The costs associated with DPFs is something that has grown to be a big concern to users who have them equipped. There have been many reports of consumers who have been alerted to required DPF servicing just weeks after the last service.
This is a far cry away from the suggested 150,000 – 200,000 miles between DPF service intervals that many OEMs recommend.
DPFs have been proven to prevent up to 95% of the harmful soot and pollution produced by diesel engines from being released into the atmosphere.
Preventing pollution is a positive thing, since the pollution from diesel exhaust has been shown to cause lung cancer, asthma, premature death, and other health problems.
In conclusion, the effectiveness of DPF systems can’t be ignored, however the issues that come along with using them begs the question: Are the consumer-facing issues worth the emissions benefit?
Alternative Methods to Reduce Emissions
As determined by the United Nations Economic Commission for Europe, “fuel quality is key to deliver on sustained low emissions from cars, as both cleaner fuels and advanced emission control systems are needed to deliver on cleaner tailpipe emissions.”
Through decades of study on emissions, the UN determined that the quality of the fuel being used is critical for the automobiles and engines to perform both reliably and properly. This includes the emissions control systems that were engineered by auto manufacturers to combat harmful exhaust emissions.

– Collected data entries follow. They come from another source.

(* ===== verification/Control.v ===== *)
(** * [norupo-server/src/control.rs], [state.rs]: the control plane of one edge node

    The node's state holds its sessions as objects; [sessions] is the
    [SessionManager], from session ids to objects. The clock is read twice by a
    call that stamps an expiry, first [clock], then [clock_later]. [draws] is the
    position of the random generator. *)

From S2P Require Import Prelude RustStr Crates CoreError Routing Auth Ids ServerConfig.
From S2P Require Import Registry MemoryRegistry RedisRegistry Async Proto Session.

Definition CARGO_PKG_VERSION : str := lit "0.1.1".

(** ** What a tunnel request resolves to *)

Section resolve.
Context `{Rng}.

(** [seed]: the generator's position, for a random subdomain. *)
Definition resolve_http_target (config : ServerConfig) (principal : Principal) (seed : nat)
    (spec : HttpTunnelSpec) : result (RoutingKey * str) Error :=
  let? host :=
    (if negb (bool_decide (spec_custom_domain spec = [])) then
       let? domain := normalize_host (spec_custom_domain spec) in
       if negb (may_use_custom_domain principal domain)
       then Err (Unauthorized (lit "custom domain `" ++ domain ++
                               lit "` is not verified for this account"))
       else Ok domain
     else if bool_decide (spec_subdomain spec = []) then
       public_host (random_subdomain seed) (base_domain config)
     else
       let? label := validate_subdomain_syntax (spec_subdomain spec) in
       if is_reserved_subdomain label && negb (may_claim_subdomain principal label)
       then Err (Unauthorized (lit "subdomain `" ++ label ++ lit "` is reserved"))
       else public_host label (base_domain config)) in
  Ok (Host host, public_url config host).
(** A call on some session, which either is not [i] or behaves. *)
Lemma at_call {B} j (t : task Session B) :
  j ≠ i ∨ obeys G t → obeys (at_session i G) (on_session j t).
Proof using HG.
  intros Ht. destruct (decide (j = i)) as [->|Hne].
  - destruct Ht as [?|Ht]; [done|]. apply (obeys_zoom _ _ G); [|exact Ht].
    intros s x x' Hx Hg y Hy. exists x'. split; [by apply (put_session_get i s x)|].
    rewrite Hx in Hy. by injection Hy as <-.
  - apply (obeys_zoom _ _ (λ _ _, True)).
    + intros s x x' _ _ y Hy. exists y. split; [|done]. simpl. by rewrite list_lookup_insert_ne.
    + clear Ht. induction t as [r|f IH] using task_induction; [done|].
      apply obeys_step. intros s s' t' E. split; [done|]. by eapply IH.
Qed.
End at_session.
End at_node.

(** Goes through a task call by call. *)
Ltac node_calls :=
  repeat match goal with
    | |- obeys _ (Ret _) => exact I
    | |- obeys _ (task_bind _ _) => apply obeys_bind; [|intros ?]
    | |- obeys _ (match ?x with _ => _ end) => destruct x
    | |- obeys _ (query _) => apply at_query; exact _
    | |- obeys _ (call_registry _) => apply at_registry; exact _
    | |- obeys _ (draw _) => apply at_draw; exact _
    | |- obeys _ (allocate_session _) => apply at_allocate; exact _
    | |- obeys _ (await_head _ _ _) => apply at_head; exact _
    | |- obeys _ (modify _) => apply at_modify; [exact _|done]
    | |- obeys _ (on_session _ _) =>
        apply at_call; [exact _|first [left; assumption|right; solve [eauto with tame]]]
    | |- obeys _ _ => eassumption
    end.

(** ** The tasks of a node *)
Section node.
Context `{Tokio} `{MapIteration} `{HttpCrate} `{Rng}.
Context {R : Type} `{RegistryOps R} {A : Type} `{AuthProvider A} {U : Type}.
Notation AppState := (AppState (R:=R) (A:=A)).
Context (health_json : HealthResponse → str → str) (tunnels_json : list SessionSnapshot → str).
Context (duration_debug : Z → str).
Context (parse_uri : str → option Uri) (upstream : Request → result (Response (EdgeBody U)) str).
Context (public : Request → Prop).
(* ===== verification/Executables.v ===== *)
(** * The two programs: [norupo-client/src/main.rs] and [norupo-server/src/main.rs]

    What each does with its parsed command line: what it prints, what it starts, how
    it ends. Parsing itself ([clap]), the logger, the clock and the signal handler are
    the environment's; how the agent's life goes is an argument here and is what
    [Agent] and [AgentSession] are about. *)

From S2P Require Import Prelude RustStr Crates CoreError Routing Auth Ids Tokens ServerConfig.
From S2P Require Import Registry MemoryRegistry RedisRegistry Async Proto Session Control Server.
From S2P Require Import ClientConfig Agent.

(** ** [norupo] *)

Inductive Command := Http (args : HttpArgs) | Doctor.

Record Cli := mkCli {
  cli_server : str;
  cli_token : str;
  cli_log : str;
  cli_command : Command;
}.

(** No flag and no variable given. *)
Definition default_cli (command : Command) : Cli :=
  mkCli (lit "http://127.0.0.1:7000") [] (lit "info") command.

(** [println!] and [eprintln!]. *)
Inductive Line := Out (text : str) | ErrOut (text : str).

Definition doctor_report (h : HealthResponse) : list Line :=
  [Out (lit "  reachable      yes");
   Out (lit "  node           " ++ health_node_id h);
   Out (lit "  server version " ++ health_version h);
   Out (lit "  sessions       " ++ dec (active_sessions h));
   Out (lit "  tunnels        " ++ dec (active_tunnels h));
   Out (lit "  agent protocol v" ++ dec PROTOCOL_VERSION)].

(** [connect] dials the edge, [health] is the call on the connection. *)
Definition doctor {C} (connect : str → result C str) (health : C → result HealthResponse str)
    (server : str) : list Line * result unit str :=
  let checking := Out (lit "checking " ++ server ++ lit " ...") in
  match connect server with
  | Err e => ([checking], Err e)
  | Ok client =>
      match health client with
      | Err e => ([checking], Err e)
      | Ok h => (checking :: doctor_report h, Ok tt)
      end
  end.

(** The task that renders events. *)
Definition render (forward : str) (event : AgentEvent) : list Line :=
  match event with
  | Connected session_id node_id =>
      [Out (lit "connected  session=" ++ session_id ++ lit " node=" ++ node_id)]
  | TunnelReady status =>
      [Out []; Out (lit "  " ++ ts_public_url status ++ lit "  ->  " ++ forward); Out [];
       Out (lit "  press Ctrl-C to stop")]
  | TunnelRejected reason => [ErrOut (lit "tunnel rejected: " ++ reason)]
  | Disconnected reason => [ErrOut (lit "disconnected: " ++ reason ++ lit " (reconnecting)")]
  end.

(** Which branch of the [select!] is taken: the agent's task is over (or panicked),
    or there is a signal (or none can be waited for). *)
Inductive Ending :=
| AgentJoined (joined : result (result unit str) str)
| CtrlC (signal : result unit str).

(** What is printed for the events received until then; whether the shutdown flag
    was raised; what [main] returns. *)
Definition client_serve (options : AgentOptions) (events : list AgentEvent) (ending : Ending)
  : list Line * bool * result unit str :=
  let printed := events ≫= render (opt_forward_addr options) in
  match ending with
  | AgentJoined (Err e) => (printed, false, Err e)
  | AgentJoined (Ok r) => (printed, false, r)
  | CtrlC (Err e) => (printed, false, Err e)
  | CtrlC (Ok _) => (printed ++ [Out (chr 10 :: lit "shutting down")], true, Ok tt)
  end.

(** [life options]: the events of the agent run with these options, and its end. *)
Definition client_main {C} (connect : str → result C str) (health : C → result HealthResponse str)
    (life : AgentOptions → list AgentEvent * Ending) (cli : Cli) : list Line * result unit str :=
  match cli_command cli with
  | Doctor => doctor connect health (cli_server cli)
  | Http args =>
      match agent_options (cli_server cli) (cli_token cli) args with
      | Err e => ([], Err e)
      | Ok options =>
          let '(events, ending) := life options in
          let '(printed, _, r) := client_serve options events ending in (printed, r)
      end
  end.

(** ** [norupo-server] *)

(** What a receiver of the shutdown flag sees. *)
Inductive FlagEvent := FlagSet (value : bool) | FlagDropped.

(** The future the control plane is stopped by: [true] if it has resolved. *)
Fixpoint shutdown_seen (events : list FlagEvent) : bool :=
  match events with
  | [] => false
  | FlagDropped :: _ => true
  | FlagSet value :: rest => if value then true else shutdown_seen rest
  end.

Section server.
Context `{Tokio} `{Rng} `{RedisServer}.
Context (from_json : str → result (gmap str PrincipalFile) str) (read_to_string : str → result str str).
Context (bind : SocketAddr → result SocketAddr str).
Context (redis_feature : bool) (open_client : str → result str str)
  (manager : str → result (rstore * list outcome) str).
Notation Table := (MemoryRegistry + RedisRegistry)%type.

(** The routing table chosen by the configuration; an error of the connection is
    rendered behind its context. *)
Definition connected (url table_prefix : str) : result RedisRegistry str :=
  map_err error_to_string (redis_connect open_client manager url table_prefix).

Definition start (config : ServerConfig) (seed : nat) (now later : Z)
  : list StartEffect * result (RunningServer (R:=Table)) str :=
  match build_registry redis_feature connected config with
  | Err e => ([], Err e)
  | Ok registry => start_with_registry from_json read_to_string bind config registry seed now later
  end.

(** Whether a listener's task is over: it saw [accepts] and then the flag. [idle]
    says that the calls the control plane still answers are over, for which its
    transport waits. *)
Definition listener_ended (accepts : list (AcceptEvent unit)) (idle : bool) (l : Listener) : bool :=
  match l with
  | PublicHttp | PeerHttp => (serve (accepts ++ [ShutdownChanged])).2
  | ControlPlane => shutdown_seen [FlagSet true] && idle
  end.

(** The flag is raised, then every task is waited for. *)
Definition shutdown (accepts : Listener → list (AcceptEvent unit)) (idle : bool)
    (server : RunningServer (R:=Table)) : bool :=
  forallb (λ l, listener_ended (accepts l) idle l) (srv_tasks server).

(** [None]: still waiting. *)
Definition server_main (config : ServerConfig) (seed : nat) (now later : Z) (ctrl_c : option (result unit str))
    (accepts : Listener → list (AcceptEvent unit)) (idle : bool)
  : list StartEffect * option (result unit str) :=
  let '(effects, started) := start config seed now later in
  (effects,
   match started with
   | Err e => Some (Err e)
   | Ok server =>
       match ctrl_c with
       | None => None
       | Some (Err e) => Some (Err e)
       | Some (Ok _) => if shutdown accepts idle server then Some (Ok tt) else None
       end
   end).
End server.

(** ** Properties *)

(** Against a node, [norupo doctor] reports that node: its identity, its version and
    the sessions and tunnels it has; an edge that cannot be dialled, or does not
    answer, is an error and nothing is reported. *)
Lemma doctor_reports_node `{Tokio} `{MapIteration} {R A} (s : AppState (R:=R) (A:=A)) server e :
  doctor (λ _, Ok s) (λ s, Ok (health s)) server =
    ([Out (lit "checking " ++ server ++ lit " ..."); Out (lit "  reachable      yes");
      Out (lit "  node           " ++ st_node_id s);
      Out (lit "  server version " ++ CARGO_PKG_VERSION);
      Out (lit "  sessions       " ++ dec (Z.of_nat (size (sessions s))));
      Out (lit "  tunnels        " ++ dec (manager_tunnel_count s));
      Out (lit "  agent protocol v" ++ dec PROTOCOL_VERSION)], Ok tt) ∧
  doctor (λ _, Err e : result unit str) (λ _, Ok (health s)) server =
    ([Out (lit "checking " ++ server ++ lit " ...")], Err e) ∧
  doctor (λ _, Ok s) (λ _, Err e) server = ([Out (lit "checking " ++ server ++ lit " ...")], Err e).
Proof. done. Qed.

(** It compares nothing: whatever version the edge has, and even if it says that it
    is not well, the verdict is the same. *)
Lemma doctor_accepts_any {C} (client : C) server h :
  (doctor (λ _, Ok client) (λ _, Ok h) server).2 = Ok tt.
Proof. done. Qed.

(** How [run] ended, as the task that ran it reports. *)
Definition run_joined (e : RunEnd) : option Ending :=
  match e with
  | Stopped => Some (AgentJoined (Ok (Ok tt)))
  | Failed e => Some (AgentJoined (Ok (Err e)))
  | StillRunning _ => None
  end.

(** [norupo http] dials nothing with a target that does not parse. Otherwise it ends
    as the agent's [run] does, with its error or without one, unless the user
    interrupts it first, which is no error, whatever state the agent is in. *)
Lemma client_main_http {C} connect health life cli args :
  cli_command cli = Http args →
  match forward_addr args with
  | Err e => client_main (C:=C) connect health life cli = ([], Err e)
  | Ok addr =>
      let options := mkAgentOptions (cli_server cli) (cli_token cli) addr (arg_subdomain args)
                       (arg_domain args) (arg_rewrite_host args) (arg_max_retries args) in
      let printed := (life options).1 ≫= render addr in
      (∀ e turns, run_joined (run_agent options 0 turns).2 = Some (life options).2 →
         (run_agent options 0 turns).2 = Failed e →
         client_main (C:=C) connect health life cli = (printed, Err e)) ∧
      (∀ turns, run_joined (run_agent options 0 turns).2 = Some (life options).2 →
         (run_agent options 0 turns).2 = Stopped →
         client_main (C:=C) connect health life cli = (printed, Ok tt)) ∧
      ((life options).2 = CtrlC (Ok tt) →
         client_main (C:=C) connect health life cli = (printed ++ [Out (chr 10 :: lit "shutting down")], Ok tt))
  end.
Proof.
  intros Hc. unfold client_main, agent_options. rewrite Hc.
  destruct (forward_addr args) as [addr|e]; simpl; [|done].
  destruct (life _) as [events ending]; simpl. split_and!.
  - intros e turns Hj He. rewrite He in Hj. by injection Hj as <-.
  - intros turns Hj He. rewrite He in Hj. by injection Hj as <-.
  - by intros ->.
Qed.

(** An accept loop always ends once the flag is raised, whatever it accepted before. *)
Lemma accept_loop_ends {C} (accepts : list (AcceptEvent C)) : (serve (accepts ++ [ShutdownChanged])).2 = true.
Proof. induction accepts as [|[c|e|] accepts IH]; simpl; [done| |done..]. by destruct (serve _). Qed.

(** The program's life: it serves only if it could start whole, ends with an error if
    it could not, and after the signal it ends exactly when no call to the control
    plane is left. An agent's session is such a call, and nothing here ends it: with
    one agent connected the program does not end. *)
Lemma server_main_spec `{Tokio} `{Rng} `{RedisServer} from_json read_to_string bind redis_feature open_client
    manager config seed now later ctrl_c accepts idle :
  let '(effects, ended) := server_main from_json read_to_string bind redis_feature open_client manager
    config seed now later ctrl_c accepts idle in
  match (start from_json read_to_string bind redis_feature open_client manager config seed now later).2 with
  | Err e => ended = Some (Err e) ∧ ∀ l, SpawnedListener l ∉ effects
  | Ok server =>
      [SpawnedListener PublicHttp; SpawnedListener PeerHttp; SpawnedListener ControlPlane] `suffix_of` effects ∧
      match ctrl_c with
      | None => ended = None
      | Some (Err e) => ended = Some (Err e)
      | Some (Ok _) => ended = if idle then Some (Ok tt) else None
      end
  end.
Proof.
  unfold server_main, start. destruct (build_registry _ _ _) as [registry|e]; simpl.
  2:{ split; [done|]. intros l. apply not_elem_of_nil. }
  pose proof (start_all_or_nothing from_json read_to_string bind config registry seed now later) as Hs.
  destruct (start_with_registry _ _ _ _ _ _ _ _) as [effects [server|e]] eqn:E; simpl; [|done].
  destruct Hs as (_ & _ & _ & -> & _). split.
  { exists [BoundListener PublicHttp (srv_http_addr server); BoundListener PeerHttp (srv_peer_addr server);
      BoundListener ControlPlane (srv_control_addr server)]. done. }
  assert (srv_tasks server = [PublicHttp; PeerHttp; ControlPlane]) as Ht.
  { revert E. unfold start_with_registry, bind_listener.
    destruct (cfg_node_id config), (build_auth from_json read_to_string config),
      (bind (ServerConfig.http_addr config)), (bind (ServerConfig.peer_addr config)),
      (bind (ServerConfig.control_addr config)); intros E; simplify_eq; done. }
  destruct ctrl_c as [[[]|e]|]; [|done..]. unfold shutdown. rewrite Ht. simpl.
  rewrite !accept_loop_ends. by destruct idle.
Qed.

In turn, many developed countries around the globe mandated the reduction of sulfur levels in gasoline and diesel fuel. This led to the development of ULSD to reduce harmful exhaust emissions, to improve the quality of the air, and improve both human and environmental health.
With sulfur being known to impair the effectiveness of emission control systems, a majority of countries took this big step towards using low sulfur fuel to improve air quality around the world.
The International Maritime Organization is following suit in reducing sulfur emissions in the international marine shipping industry with the introduction of IMO 2020 regulations.
Emissions devices such as DPF systems do possess one critical flaw.
These systems are designed to combat emissions through post-combustion measures, meaning that the harmful pollutants are still being created during the engine’s mechanical operation.
Harmful emissions are simply captured through the DPF element of the exhaust system.
To best reduce harmful emissions, it is important to seek pre-combustion measures to combat the reactions that produce these harmful pollutants.
This includes the use of high quality fuel, and maintaining stored fuel for optimized engine operation.
Whether used on their own, or in tandem with systems that utilize a DPF, fuel additives act as a catalyst that optimizes the combustion of the fuel.
In doing so, pollutants are minimized during engine combustion and harmful emissions are reduced.
This is achieved through reducing the amount of unburned fuel that is able to pass through the engine and out the exhaust, providing for a higher-efficiency engine and reduced exhaust emissions.
AFC Fuel Additives has an extended history of reducing exhaust emissions through its use.
Through numerous case studies conducted over its 30+ year history, the use of AFC fuel additive has been linked to increases in fuel efficiency as well as reductions in exhaust emissions such as sulfur oxides (SOx), carbon monoxide (CO), hydrocarbons, smoke/particulate matter, and nitrogen oxides (NOx).